Definition apply_operation (c : ExternalCommit C) (op : O) : XSt (ExternalApplyError OpE) (ApplyOutcome Out) :=
  s ← st_get;
  class ← st_lift (lift_engine (classify_commit (view s.1) s.2 c Operation RECEIPT_CODEC));
  match class with
  | Retry receipt =>
      match decode_receipt (r_receipt receipt) with
      | Some output => mret (Recovered output)
      | None => st_err (Engine Serialization)
      end
  | New => begin (Engine Sqlite);; scoped (apply_new c op)
  end.

Definition apply_advance (c : ExternalCommit C) : XSt ExternalError (ApplyOutcome unit) :=
  s ← st_get;
  class ← st_lift (classify_commit (view s.1) s.2 c Advance ADVANCE_RECEIPT_CODEC);
  match class with
  | Retry _ => mret (Recovered tt)
  | New =>
      begin Sqlite;;
      scoped (store_and_commit id c Advance ADVANCE_RECEIPT_CODEC unit_bytes (Applied tt))
  end.

Definition reconcile_after_apply (apply_failed : bool) : XSt ExternalError unit :=
  s ← st_get;
  (if negb (is_autocommit s.1)
   then if f_rollback fl then st_err Sqlite else x_conn (fun cn => mkConn (committed cn) None)
   else mret tt);;
  s ← st_get;
  (if negb (is_autocommit s.1) then st_err InvalidMetadata else mret tt);;
  if apply_failed then
    s ← st_get;
    x_fail (f_reload fl) Sqlite tt;;
    stored ← st_lift (load_state (view s.1));
    st_lift (validate_receipts (view s.1) stored);;
    x_state (fun _ => stored)
  else mret tt.

(** The thunks of [apply_committed] and [advance_committed]: the reply, and
    whether the writer is poisoned. *)
Definition run_thunk {E T} (engine : ExternalError -> E) (m : XSt E T) (s : Conn * Stored)
    : Res E T * bool * (Conn * Stored) :=
  let '(result, s) := m s in
  let failed := match result with Err _ => true | _ => false end in
  match result with
  | Panic | OutOfFuel => (result, true, s)
  | _ =>
      match reconcile_after_apply failed s with
      | (Ok _, s) => (result, false, s)
      | (Err _, s) => (Err (engine WriterPoisoned), true, s)
      | (_, s) => (Panic, true, s)
      end
  end.

Definition apply_committed (c : ExternalCommit C) (op : O) (s : Conn * Stored)
    : Res (ExternalApplyError OpE) (ApplyOutcome Out) * bool * (Conn * Stored) :=
  run_thunk Engine (apply_operation c op) s.

Definition advance_committed (c : ExternalCommit C) (s : Conn * Stored)
    : Res ExternalError (ApplyOutcome unit) * bool * (Conn * Stored) :=
  run_thunk id (apply_advance c) s.

End Faulty.
End ExtStore.
Arguments CommitClass : clear implicits.
Arguments Conn : clear implicits.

::::::::

**Required action**:
Where a line of the records above holds the word "Recovered", copy that line.

**Answer section**:
      | Some output => mret (Recovered output)
  | Retry _ => mret (Recovered tt)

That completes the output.